Je regarde avec jubilation Sol, un autre étudiant, répondre dans un bon français aux questions du journaliste de RTL. Elise me montre sur son écran de portable la photo qu’elle a prise lorsqu’elle était en Erasmus à Montpellier : on y voit un CRS écrasé sous une pierre. Il est écrit : « Sous les pavés les flics ». Elle a l’air fatigué. Avec Benedikt, un autre étudiant, elle a passé toutes les nuits dans cette salle glaciale et bruyante depuis une semaine.

Alors, qu’est-ce qui motive ces étudiants et les pousse à continuer, malgré les nuits froides, le manque de sommeil, la peur (légitime) d’être en train de mettre leur scolarité en péril ? D’abord une aventure humaine extraordinaire, un moment de socialisation politique, d’échanges humains (des spectacles sont organisés la plupart des soirs ; on mange, on boit en commun, on danse, on chante).

Cette lutte étudiante, sous ses abords pragmatiques et sérieux (certains diraient « réformistes »), est en réalité chaude et heureuse.

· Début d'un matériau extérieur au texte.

Lemma standalone_seller_in (l : list string) (v : string) :
  standalone_seller l = Some v -> In v l /\ v <> "".
Proof.
  induction l as [|x l IH]; cbn [standalone_seller In]; [discriminate|].
  destruct (is_seller_label x).
  - destruct (next_name l) as [n|] eqn:E.
    + intros H. injection H as <-. apply next_name_in in E. tauto.
    + intros H. apply IH in H. tauto.
  - intros H. apply IH in H. tauto.
Qed.

Lemma first_plain_line_in (l : list string) (v : string) :
  first_plain_line l = Some v -> In v l /\ v <> "".
Proof.
  induction l as [|x l IH]; [discriminate|].
  rewrite first_plain_line_spec. unfold blank_or_digit.
  destruct (Py.is_empty x) eqn:E; cbn [orb negb In];
    [intros H; apply IH in H; tauto|].
  destruct (all_chars not_digit x); cbn [orb negb In];
    [|intros H; apply IH in H; tauto].
  intros H. injection H as <-. split; [now left|]. intros ->. discriminate.
Qed.

Lemma inline_seller_in (l : list string) (v : string) :
  inline_seller l = Some v ->
  exists ln m g,
    In ln l /\ Re.match_ true Pat.inline_label ln = Some m
    /\ Re.group1 m = Some g /\ v = Py.strip g.
Proof.
  induction l as [|x l IH]; cbn [inline_seller In]; [discriminate|].
  assert (R : inline_seller l = Some v ->
              exists ln m g,
                (x = ln \/ In ln l) /\ Re.match_ true Pat.inline_label ln = Some m
                /\ Re.group1 m = Some g /\ v = Py.strip g).
  { intros H. destruct (IH H) as (ln & m & g & Hin & Hm). exists ln, m, g. tauto. }
  destruct (Re.match_ true Pat.inline_label x) as [m|] eqn:Em; [|exact R].
  destruct (Re.group1 m) as [g|] eqn:Eg; [|exact R].
  destruct (negb _); [|exact R].
  intros H. injection H as <-. exists x, m, g. auto.
Qed.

Elle procure un moment de bonheur collectif à tous ceux qui veulent bien la rejoindre.

Je quitte la salle Jeremy Bentham pour retourner à mon bureau, et en chemin j’aperçois sur les murs du département d’histoire les slogans suivants : un très punk « Research and destroy » et le plus situationniste « Boredom is counter-revolutionary ». Oui, l’ennui est contre-révolutionnaire et la lutte pour la justice est dure, mais exaltante.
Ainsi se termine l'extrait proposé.